Thinking and Thinking
by Kathlyn Honline
I keep thinking about writing. Or maybe I’m thinking about thinking about writing, or perhaps it’s just the smell of coffee drifting like a memory I forgot to finish. Or maybe it’s the way the sky looks like it’s melting at the edges, soft and blurry, as if someone left the universe out in the sun too long. Or maybe it’s nothing at all, and that’s the point. No, wait, points are boring. Doyle says no points. Cunningham says point-driven versus ruminative. Ruminative, ruminative, ruminative. It sounds like a river. Rivers don’t rush to conclusions. Rivers curve, pause, spill, wander. Rivers don’t care if you’re late or lost, and maybe essays shouldn’t either. Maybe, maybe, maybe.
Watkins has structure, real structure, paragraphs with spines, rules that snap into place. She folds her words into clean origami birds, each sharp, crisp, perfect. Maybe a little angry. Definitely deliberate. I admire it, but it makes my stomach flutter. My words are spaghetti, hot, slippery, falling off the fork in globs. Splat. Why do I even try to catch them? Maybe I like splats. Maybe splats are essays. The mess may be part of it.
Childhood. Twilight. Grass in your socks. Socks in the grass? The kind of evenings where time stretched at the edges and no one cared about endings yet. Games without finish lines. Pretending you didn’t hear your parent yelling dinner, pretending the world wasn’t waiting, stretching the magic out like chewing gum, sticky, sweet, thin, almost breaking but not yet. Essays could feel like that. Maybe they should. Words that stretch, stretch, stretch, even when they’re about to snap.
Circles. Loops. Loops within loops. Arrows are liars. Arrows are teachers with red pens, stabbing at the margins. Red pens are judgmental. Pink pens are gentler. Circles at least don’t pretend to know where they’re going. They let you wander without shame. Rivers again, spilling over rocks, drinking clouds, carrying leaves and regrets. Essays should spill, too. Should drink. It should be wet. Wet with thinking, wet with wandering, wet with maybe.
Sometimes I make lists in my head, crooked, half-broken lists that start somewhere and end nowhere:
● Pancakes shaped like clouds and hearts
● rain on asphalt, that hot metallic smell
● Coffee too hot, sip anyway?
● the word perhaps
● Squirrels. So many squirrels.
● Ink smudges on fingers
● The silence right before a thought arrives
I like squirrels. I like tangents. I like the idea that none of this matters, or all of it does. Mostly, I like the in-between: the almost-there, the half-done, the unfinished, where something is happening even if no one can name it yet. The half-drawn doodle. The sentence is hovering between sense and nonsense. The words are going wherever they want, like they’re following their own tiny lines under the page.

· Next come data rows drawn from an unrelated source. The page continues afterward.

(** ** Reading and writing blocks *)

Lemma t_read_block (P : FS → Prop) size off texts ins :
  (∀ fs, P fs → Forall2 (fun t o => ∀ i, o = Some i → (inode fs i).(i_content) = of_chars t) texts ins) →
  Forall (fun t => (off + size ≤ length t)%nat) texts →
  length texts = length ins →
  runs P (read_block size off ins)
    (fun fs have => P fs ∧ Forall2 (fun x h => h = None ∨ h = Some x) (take size ∘ drop off <$> texts) have ∧
       zlen (omap id have) = zlen (omap id ins)).
Proof.
  intros Hc Hs. revert ins Hc. induction Hs as [|t texts Ht Hs IH]; intros [|o ins] Hc Hl; try done;
    cbn [read_block].
  assert (Hc' : ∀ fs, P fs → Forall2 (fun t o => ∀ i, o = Some i → (inode fs i).(i_content) = of_chars t) texts ins).
  { intros fs HP. specialize (Hc fs HP). by inversion Hc. }
  specialize (IH ins Hc' ltac:(by injection Hl)).
  destruct o as [i|].
  - apply (t_bind _ _ _ (fun fs b => P fs ∧ b = take size (drop off t))).
    { eapply t_weaken; [apply (t_look Hrel P)|done|]. cbn. intros fs b [HP ->]. split; [done|].
      specialize (Hc fs HP). inversion Hc as [|? ? ? ? Hi]; subst. rewrite (Hi i eq_refl).
      unfold of_chars. by rewrite chars_of. }
    intros b. apply t_pre with (b = take size (drop off t)); [by intros fs []|]. intros ->.
    rewrite length_take, length_drop, (proj2 (Nat.ltb_ge _ _)) by lia.
    eapply t_bind; [eapply t_weaken; [exact IH|by intros fs []|intros fs x Hx; exact Hx]|].
    intros bs. apply t_ret. intros fs (HP & Hf & Hn). split_and!; [done|constructor; [by right|done]|].
    unfold zlen in *. cbn. lia.
  - eapply t_bind; [exact IH|]. intros bs. apply t_ret. intros fs (HP & Hf & Hn).
    split_and!; [done|constructor; [by left|done]|]. unfold zlen in *. cbn. lia.
Qed.

(** Appending to the result keeps what [J] says, with the longer text. *)
Lemma t_write_data (J : list ascii → FS → Prop) out rem data o :
  (∀ o x t fs, J o fs → J (o ++ x) (put out ((inode fs out).(i_content) +:+ of_chars x) t fs)) →
  0 ≤ rem →
  runs (J o) (write_data out rem data)
    (fun fs r => J (o ++ take (Z.to_nat rem) (concat data)) fs ∧
       r = rem - zlen (take (Z.to_nat rem) (concat data))).
Proof.
  intros HJ. revert rem o. induction data as [|s data IH]; intros rem o Hr; cbn [write_data concat].
  { apply t_ret. intros fs H. rewrite take_nil, app_nil_r. split; [done|]. unfold zlen. cbn. lia. }
  destruct (Z.ltb_spec 0 rem) as [Hp|Hn].
  - set (k := Z.to_nat (Z.min (zlen s) rem)).
    assert (Hk : take k s = take (Z.to_nat rem) s).
    { unfold k, zlen. destruct (Z.le_gt_cases (Z.of_nat (length s)) rem).
      - rewrite !take_ge by lia. done.
      - f_equal. lia. }
    eapply t_bind; [apply (t_WriteEnd Hrel _ _ _ (fun fs _ => J (o ++ take k s) fs)); auto|]. intros u.
    eapply t_weaken; [apply IH; unfold zlen; lia|done|]. intros fs r [H ->].
    assert (Hrest : Z.to_nat (rem - Z.min (zlen s) rem) = (Z.to_nat rem - length s)%nat) by (unfold zlen; lia).
    rewrite Hrest, Hk, <- app_assoc in *. rewrite take_app. split; [done|].
    unfold zlen. rewrite length_app, !length_take. lia.
  - apply t_ret. intros fs H. replace (Z.to_nat rem) with 0%nat by lia. rewrite take_0, app_nil_r.
    split; [done|]. unfold zlen. cbn. lia.
Qed.

(** ** The loop over the blocks *)

Section Decode.
Context (ins : list (option positive)) (out : positive) (tmp : string) (K : FS → Prop).
Context (HK : ∀ t x fs, K fs → K (put out x t fs)).

(** The result so far, and the shards that are read. *)
Record decoding (o : list ascii) fs : Prop := {
  de_out : file_at fs tmp out (of_chars o);
  de_ins : Forall2 (fun t f => ∀ i, f = Some i → i ≠ out ∧ (inode fs i).(i_content) = of_chars t)
    (shard_text cfg c n <$> seq 0 (total cfg)) ins;
  de_keep : K fs
}.

Lemma decoding_write o x t fs :
  decoding o fs → decoding (o ++ x) (put out ((inode fs out).(i_content) +:+ of_chars x) t fs).
Proof.
  intros [(H1 & H2 & H3) Hi Hk]. rewrite H3, <- of_chars_app. split; [by apply file_at_put| |by apply HK].
  eapply Forall2_impl; [exact Hi|]. intros s f Hf i Hs. destruct (Hf i Hs) as [Hne Hc]. split; [done|].
  by rewrite inode_put, bool_decide_eq_false_2.
Qed.

Lemma texts_blocks k : (k < n)%nat →
  take (bsize cfg) ∘ drop (k * bsize cfg) <$> (shard_text cfg c n <$> seq 0 (total cfg)) =
  block_code cfg (chunk cfg c k).
Proof.
  intros Hk. destruct (block_code_spec cfg Hac (chunk cfg c k) (chunk_length cfg c k)) as (_ & _ & _ & Hl & _).
  apply list_eq. intros j. rewrite !list_lookup_fmap. destruct (decide (j < total cfg)%nat) as [Hj|Hj].
  - rewrite lookup_seq_lt by done. cbn [fmap option_fmap option_map Nat.add].
    destruct (lookup_lt_is_Some_2 (block_code cfg (chunk cfg c k)) j) as [x Hx]; [lia|]. rewrite Hx. f_equal.
    change (piece (bsize cfg) (shard_text cfg c n j) k = x).
    rewrite shard_text_piece by done. by apply nth_lookup_Some.
  - rewrite lookup_seq_ge by lia. cbn. symmetry. apply lookup_ge_None. lia.
Qed.

Context (now : Time) (m := manifest_of cfg c now).

Lemma t_decode_blocks todo k :
  (todo + k = n)%nat → cfg.(DataShards) ≤ zlen (omap id ins) →
  runs (decoding (take (k * span cfg) c))
    (decode_blocks m ins out todo k (Z.of_nat (length c - k * span cfg)))
    (fun fs r => decoding c fs ∧ r = 0).
Proof.
  intros Ht Hd. revert k Ht. induction todo as [|todo IH]; intros k Ht; cbn [decode_blocks].
  { simpl in Ht. subst k. rewrite all_written by done. apply t_ret. intros fs H. split; [done|].
    pose proof (nblocks_spec cfg Hac c n). lia. }
  assert (Hk : (k < n)%nat) by lia. cbn [m manifest_of m_BlockBytes m_DataShards m_ParityShards].
  rewrite (proj2 (Z.ltb_ge _ _)) by (destruct Hac; lia).
  change (Z.to_nat (BlockBytes cfg)) with (bsize cfg). change (Z.to_nat (DataShards cfg)) with (ndata cfg).
  apply t_pre with (length (shard_text cfg c n <$> seq 0 (total cfg)) = length ins).
  { intros fs [_ Hi _]. by eapply Forall2_length. }
  intros Hlen. eapply t_bind.
  { apply (t_read_block _ _ _ (shard_text cfg c n <$> seq 0 (total cfg))); [| |exact Hlen].
    - intros fs [_ Hi _]. eapply Forall2_impl; [exact Hi|]. intros s f Hf i Hs. by apply Hf.
    - apply Forall_fmap, Forall_forall. intros j Hj%elem_of_seq. cbn [compose].
      rewrite shard_text_length by (done || lia). nia. }
  rewrite texts_blocks by done. intros have.
  apply t_pre with (rs_reconstruct cfg.(DataShards) cfg.(ParityShards) have = Some (block_code cfg (chunk cfg c k))).
  { intros fs (_ & Hf & Hn). apply block_recovered; [done|done|lia]. }
  intros ->. rewrite take_data by done.
  apply (t_bind _ _ _ (fun fs r => decoding (take (S k * span cfg) c) fs ∧
    r = Z.of_nat (length c - S k * span cfg))).
  { eapply (t_weaken (decoding (take (k * span cfg) c))).
    - apply (t_write_data decoding); [apply decoding_write|lia].
    - by intros fs [].
    - intros fs r. rewrite Nat2Z.id, block_written by done. intros [H ->]. split; [done|].
      rewrite data_shards_concat by (done || apply chunk_length). unfold zlen.
      rewrite length_take, padded_length by (done || apply chunk_length). lia. }
  intros r. apply t_pre with (r = Z.of_nat (length c - S k * span cfg)); [by intros fs []|]. intros ->.
  eapply t_weaken; [apply IH; lia|by intros fs []|done].
Qed.
End Decode.

(** ** [Reconstruct] *)

Section Result.
Context (now : Time) (m := manifest_of cfg c now) (Hm : manifest_ok m).
Context (parent name : string) (Hname : "/"%char ∉ chars name) (fs1 : FS).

Sometimes I think essays aren’t arguments, they’re weather. They shift. Drift. Cloud over. Clear up. They don’t owe anyone a thesis statement. They just have to feel like something is moving, like a breeze in a room that was too still for too long.
And somewhere in all that wandering is the little pulse that says yes. Here. This moment. Alive. This is alive. This is good. This doesn’t need a point to matter. This is enough.